Return the records exactly, from the first line through the "From S2P Require Import Frame." line.

─── THE INPUT ───

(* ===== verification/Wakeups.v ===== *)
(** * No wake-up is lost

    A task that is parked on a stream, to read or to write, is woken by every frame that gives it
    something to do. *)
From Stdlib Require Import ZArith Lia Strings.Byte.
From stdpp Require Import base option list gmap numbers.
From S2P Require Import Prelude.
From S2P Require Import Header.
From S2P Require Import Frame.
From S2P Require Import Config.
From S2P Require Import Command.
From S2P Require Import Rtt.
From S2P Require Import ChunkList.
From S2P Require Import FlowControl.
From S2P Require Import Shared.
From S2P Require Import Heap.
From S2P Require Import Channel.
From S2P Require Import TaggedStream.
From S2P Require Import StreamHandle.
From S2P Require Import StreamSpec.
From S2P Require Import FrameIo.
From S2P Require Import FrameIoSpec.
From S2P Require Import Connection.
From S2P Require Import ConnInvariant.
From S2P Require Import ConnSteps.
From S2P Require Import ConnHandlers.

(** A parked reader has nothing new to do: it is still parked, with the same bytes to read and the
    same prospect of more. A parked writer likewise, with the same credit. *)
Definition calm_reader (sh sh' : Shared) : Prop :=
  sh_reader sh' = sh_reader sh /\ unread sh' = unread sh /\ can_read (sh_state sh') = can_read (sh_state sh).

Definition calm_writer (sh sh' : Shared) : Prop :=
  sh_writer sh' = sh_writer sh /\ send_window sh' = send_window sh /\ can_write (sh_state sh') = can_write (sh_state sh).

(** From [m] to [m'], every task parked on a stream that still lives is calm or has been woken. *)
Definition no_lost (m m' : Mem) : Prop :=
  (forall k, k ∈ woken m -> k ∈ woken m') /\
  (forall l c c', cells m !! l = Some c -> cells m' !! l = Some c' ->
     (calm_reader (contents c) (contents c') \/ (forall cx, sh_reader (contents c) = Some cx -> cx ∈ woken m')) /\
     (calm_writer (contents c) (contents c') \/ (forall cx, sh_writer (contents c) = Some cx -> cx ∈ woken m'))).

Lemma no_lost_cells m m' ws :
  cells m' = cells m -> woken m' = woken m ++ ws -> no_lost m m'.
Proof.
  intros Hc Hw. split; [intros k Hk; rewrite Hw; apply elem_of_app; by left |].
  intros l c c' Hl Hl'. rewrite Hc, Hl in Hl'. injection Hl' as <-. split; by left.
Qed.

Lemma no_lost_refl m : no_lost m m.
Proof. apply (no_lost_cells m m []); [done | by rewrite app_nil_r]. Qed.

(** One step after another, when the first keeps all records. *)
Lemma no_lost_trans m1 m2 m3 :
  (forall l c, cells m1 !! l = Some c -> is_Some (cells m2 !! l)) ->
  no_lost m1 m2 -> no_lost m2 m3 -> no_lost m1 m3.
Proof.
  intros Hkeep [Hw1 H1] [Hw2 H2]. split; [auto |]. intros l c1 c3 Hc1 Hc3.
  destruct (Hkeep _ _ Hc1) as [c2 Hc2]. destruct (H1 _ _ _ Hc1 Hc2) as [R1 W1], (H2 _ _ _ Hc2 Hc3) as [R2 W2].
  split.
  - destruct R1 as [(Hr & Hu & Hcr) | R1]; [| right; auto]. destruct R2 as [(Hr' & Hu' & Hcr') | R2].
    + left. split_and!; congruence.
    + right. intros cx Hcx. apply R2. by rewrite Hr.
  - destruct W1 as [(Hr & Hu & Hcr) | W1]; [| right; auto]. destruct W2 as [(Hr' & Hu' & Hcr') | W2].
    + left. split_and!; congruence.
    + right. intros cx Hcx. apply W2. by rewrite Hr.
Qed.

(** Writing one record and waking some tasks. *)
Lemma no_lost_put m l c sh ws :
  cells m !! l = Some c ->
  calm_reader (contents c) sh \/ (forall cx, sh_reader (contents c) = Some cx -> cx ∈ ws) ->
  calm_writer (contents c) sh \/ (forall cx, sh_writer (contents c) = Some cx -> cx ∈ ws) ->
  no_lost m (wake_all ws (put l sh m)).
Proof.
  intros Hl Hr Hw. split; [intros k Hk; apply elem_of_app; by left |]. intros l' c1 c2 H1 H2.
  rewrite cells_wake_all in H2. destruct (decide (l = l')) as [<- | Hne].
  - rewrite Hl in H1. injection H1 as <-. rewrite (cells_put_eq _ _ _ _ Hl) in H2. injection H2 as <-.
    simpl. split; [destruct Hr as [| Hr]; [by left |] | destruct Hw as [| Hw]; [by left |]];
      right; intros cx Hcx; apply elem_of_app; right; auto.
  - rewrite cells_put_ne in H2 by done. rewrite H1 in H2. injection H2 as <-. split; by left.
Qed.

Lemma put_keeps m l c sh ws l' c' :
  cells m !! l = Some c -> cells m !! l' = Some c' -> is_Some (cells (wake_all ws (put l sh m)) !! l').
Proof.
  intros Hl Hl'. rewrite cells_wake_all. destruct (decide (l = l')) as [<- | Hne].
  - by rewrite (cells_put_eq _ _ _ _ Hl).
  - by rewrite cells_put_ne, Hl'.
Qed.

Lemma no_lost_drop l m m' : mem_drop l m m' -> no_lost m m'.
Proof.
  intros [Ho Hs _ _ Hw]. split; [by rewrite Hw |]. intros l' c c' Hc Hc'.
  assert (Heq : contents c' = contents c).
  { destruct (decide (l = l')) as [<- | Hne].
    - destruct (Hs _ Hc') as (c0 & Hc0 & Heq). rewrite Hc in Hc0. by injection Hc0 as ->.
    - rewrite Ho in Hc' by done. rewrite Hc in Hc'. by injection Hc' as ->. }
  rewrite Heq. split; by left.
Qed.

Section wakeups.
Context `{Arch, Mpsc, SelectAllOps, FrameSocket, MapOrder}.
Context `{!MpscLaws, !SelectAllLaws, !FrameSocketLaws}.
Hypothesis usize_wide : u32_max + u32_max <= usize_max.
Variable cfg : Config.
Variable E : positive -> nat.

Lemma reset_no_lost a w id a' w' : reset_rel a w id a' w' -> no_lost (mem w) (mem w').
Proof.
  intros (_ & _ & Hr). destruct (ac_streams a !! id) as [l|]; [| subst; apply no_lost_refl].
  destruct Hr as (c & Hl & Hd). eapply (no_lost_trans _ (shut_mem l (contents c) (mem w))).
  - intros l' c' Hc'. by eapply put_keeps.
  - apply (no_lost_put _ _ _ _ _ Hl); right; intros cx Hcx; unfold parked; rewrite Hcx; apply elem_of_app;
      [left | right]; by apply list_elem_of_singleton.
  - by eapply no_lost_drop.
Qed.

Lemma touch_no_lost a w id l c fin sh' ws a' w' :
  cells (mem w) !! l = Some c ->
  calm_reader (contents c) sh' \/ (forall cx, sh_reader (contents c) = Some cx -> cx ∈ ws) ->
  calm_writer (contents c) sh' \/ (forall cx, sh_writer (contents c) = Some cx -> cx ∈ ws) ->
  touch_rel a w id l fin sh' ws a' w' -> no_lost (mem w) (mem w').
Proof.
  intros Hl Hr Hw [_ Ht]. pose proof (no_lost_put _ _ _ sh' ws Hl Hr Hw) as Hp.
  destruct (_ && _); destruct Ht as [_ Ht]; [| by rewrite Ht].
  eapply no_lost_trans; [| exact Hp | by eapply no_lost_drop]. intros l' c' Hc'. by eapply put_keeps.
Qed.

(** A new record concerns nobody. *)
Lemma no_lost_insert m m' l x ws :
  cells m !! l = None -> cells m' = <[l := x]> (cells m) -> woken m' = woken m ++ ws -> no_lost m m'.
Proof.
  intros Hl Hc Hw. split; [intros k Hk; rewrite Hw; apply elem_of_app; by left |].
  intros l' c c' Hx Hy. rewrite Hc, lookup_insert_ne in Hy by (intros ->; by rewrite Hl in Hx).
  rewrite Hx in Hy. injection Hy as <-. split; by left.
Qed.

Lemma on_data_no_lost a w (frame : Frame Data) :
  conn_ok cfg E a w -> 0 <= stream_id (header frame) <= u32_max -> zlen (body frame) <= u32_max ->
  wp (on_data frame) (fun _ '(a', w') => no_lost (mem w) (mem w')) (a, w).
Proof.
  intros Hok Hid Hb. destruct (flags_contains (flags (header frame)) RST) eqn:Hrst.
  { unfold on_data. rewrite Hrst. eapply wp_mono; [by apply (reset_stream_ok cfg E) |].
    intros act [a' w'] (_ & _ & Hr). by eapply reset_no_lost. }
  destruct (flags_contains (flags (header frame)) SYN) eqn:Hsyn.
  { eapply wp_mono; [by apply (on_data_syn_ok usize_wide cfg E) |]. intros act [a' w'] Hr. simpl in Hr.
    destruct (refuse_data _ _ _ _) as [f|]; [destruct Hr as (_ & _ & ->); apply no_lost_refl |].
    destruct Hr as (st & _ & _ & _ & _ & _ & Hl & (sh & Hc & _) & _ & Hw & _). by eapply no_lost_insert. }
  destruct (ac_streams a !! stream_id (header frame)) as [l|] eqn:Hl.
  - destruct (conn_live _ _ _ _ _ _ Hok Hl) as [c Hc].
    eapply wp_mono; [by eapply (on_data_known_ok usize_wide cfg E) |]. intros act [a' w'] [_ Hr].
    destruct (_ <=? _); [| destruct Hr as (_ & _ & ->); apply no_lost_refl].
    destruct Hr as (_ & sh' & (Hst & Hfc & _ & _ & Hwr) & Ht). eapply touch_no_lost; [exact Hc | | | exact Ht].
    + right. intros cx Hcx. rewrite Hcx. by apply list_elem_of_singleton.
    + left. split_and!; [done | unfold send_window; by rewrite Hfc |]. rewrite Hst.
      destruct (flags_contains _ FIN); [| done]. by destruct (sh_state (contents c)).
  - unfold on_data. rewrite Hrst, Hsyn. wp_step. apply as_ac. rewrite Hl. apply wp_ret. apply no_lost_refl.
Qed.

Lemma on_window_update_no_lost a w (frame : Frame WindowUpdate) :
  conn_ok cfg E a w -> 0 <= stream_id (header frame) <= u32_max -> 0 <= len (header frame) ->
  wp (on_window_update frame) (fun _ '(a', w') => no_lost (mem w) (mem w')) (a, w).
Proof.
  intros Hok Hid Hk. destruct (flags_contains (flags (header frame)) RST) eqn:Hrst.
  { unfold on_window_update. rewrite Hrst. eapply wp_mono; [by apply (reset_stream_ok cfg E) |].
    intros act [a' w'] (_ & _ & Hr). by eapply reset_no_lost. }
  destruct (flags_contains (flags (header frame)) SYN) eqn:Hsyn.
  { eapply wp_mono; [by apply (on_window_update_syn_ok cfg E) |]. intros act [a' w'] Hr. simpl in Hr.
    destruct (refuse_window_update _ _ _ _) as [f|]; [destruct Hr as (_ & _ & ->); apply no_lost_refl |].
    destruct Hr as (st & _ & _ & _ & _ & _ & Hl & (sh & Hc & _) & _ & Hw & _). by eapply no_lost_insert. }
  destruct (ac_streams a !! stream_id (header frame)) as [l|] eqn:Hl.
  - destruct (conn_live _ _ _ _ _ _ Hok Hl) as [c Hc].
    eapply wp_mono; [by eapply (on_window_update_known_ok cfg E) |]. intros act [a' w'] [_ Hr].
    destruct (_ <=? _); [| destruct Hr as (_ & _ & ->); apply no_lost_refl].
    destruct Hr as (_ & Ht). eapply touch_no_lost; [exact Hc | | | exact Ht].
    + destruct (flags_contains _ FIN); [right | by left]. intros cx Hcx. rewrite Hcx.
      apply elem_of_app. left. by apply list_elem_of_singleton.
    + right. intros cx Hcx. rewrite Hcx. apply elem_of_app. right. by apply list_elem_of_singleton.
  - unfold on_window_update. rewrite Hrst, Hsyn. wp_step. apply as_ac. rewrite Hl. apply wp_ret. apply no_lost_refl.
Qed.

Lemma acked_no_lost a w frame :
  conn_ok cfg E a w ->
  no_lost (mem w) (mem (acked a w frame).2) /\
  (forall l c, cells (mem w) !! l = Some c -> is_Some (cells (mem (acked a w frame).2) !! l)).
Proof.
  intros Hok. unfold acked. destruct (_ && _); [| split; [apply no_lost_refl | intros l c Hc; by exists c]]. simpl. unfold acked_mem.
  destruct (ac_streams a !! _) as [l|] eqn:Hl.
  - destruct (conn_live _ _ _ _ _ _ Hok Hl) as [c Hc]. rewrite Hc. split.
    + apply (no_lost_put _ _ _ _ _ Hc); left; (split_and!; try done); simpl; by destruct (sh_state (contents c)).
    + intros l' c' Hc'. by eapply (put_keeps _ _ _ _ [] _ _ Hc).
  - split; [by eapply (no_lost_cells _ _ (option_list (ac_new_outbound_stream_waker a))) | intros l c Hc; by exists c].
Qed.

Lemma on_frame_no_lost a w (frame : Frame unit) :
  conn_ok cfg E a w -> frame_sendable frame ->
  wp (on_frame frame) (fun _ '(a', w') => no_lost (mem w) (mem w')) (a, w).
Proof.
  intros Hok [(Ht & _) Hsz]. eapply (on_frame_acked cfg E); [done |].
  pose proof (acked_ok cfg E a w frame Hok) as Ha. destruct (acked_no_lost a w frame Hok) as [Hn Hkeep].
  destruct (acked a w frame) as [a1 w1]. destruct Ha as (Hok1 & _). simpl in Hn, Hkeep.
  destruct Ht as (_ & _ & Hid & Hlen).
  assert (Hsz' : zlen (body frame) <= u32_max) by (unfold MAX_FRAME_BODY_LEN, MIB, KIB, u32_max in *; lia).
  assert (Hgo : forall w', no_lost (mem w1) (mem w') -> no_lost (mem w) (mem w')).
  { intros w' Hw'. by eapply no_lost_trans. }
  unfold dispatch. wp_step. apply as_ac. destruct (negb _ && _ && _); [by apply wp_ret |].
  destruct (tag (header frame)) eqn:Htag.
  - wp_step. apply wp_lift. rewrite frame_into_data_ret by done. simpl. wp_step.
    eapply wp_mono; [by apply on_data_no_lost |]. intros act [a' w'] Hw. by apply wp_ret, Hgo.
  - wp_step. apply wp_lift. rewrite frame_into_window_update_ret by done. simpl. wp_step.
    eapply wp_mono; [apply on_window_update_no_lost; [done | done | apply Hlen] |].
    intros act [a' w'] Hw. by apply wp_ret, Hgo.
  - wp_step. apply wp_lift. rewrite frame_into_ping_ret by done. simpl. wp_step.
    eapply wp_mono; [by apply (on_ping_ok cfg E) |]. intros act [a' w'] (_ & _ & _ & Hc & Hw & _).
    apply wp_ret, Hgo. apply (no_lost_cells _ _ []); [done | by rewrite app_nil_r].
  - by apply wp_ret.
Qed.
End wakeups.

───

▶ _OUTPUT_
(* ===== verification/Wakeups.v ===== *)
(** * No wake-up is lost

    A task that is parked on a stream, to read or to write, is woken by every frame that gives it
    something to do. *)
From Stdlib Require Import ZArith Lia Strings.Byte.
From stdpp Require Import base option list gmap numbers.
From S2P Require Import Prelude.
From S2P Require Import Header.
From S2P Require Import Frame.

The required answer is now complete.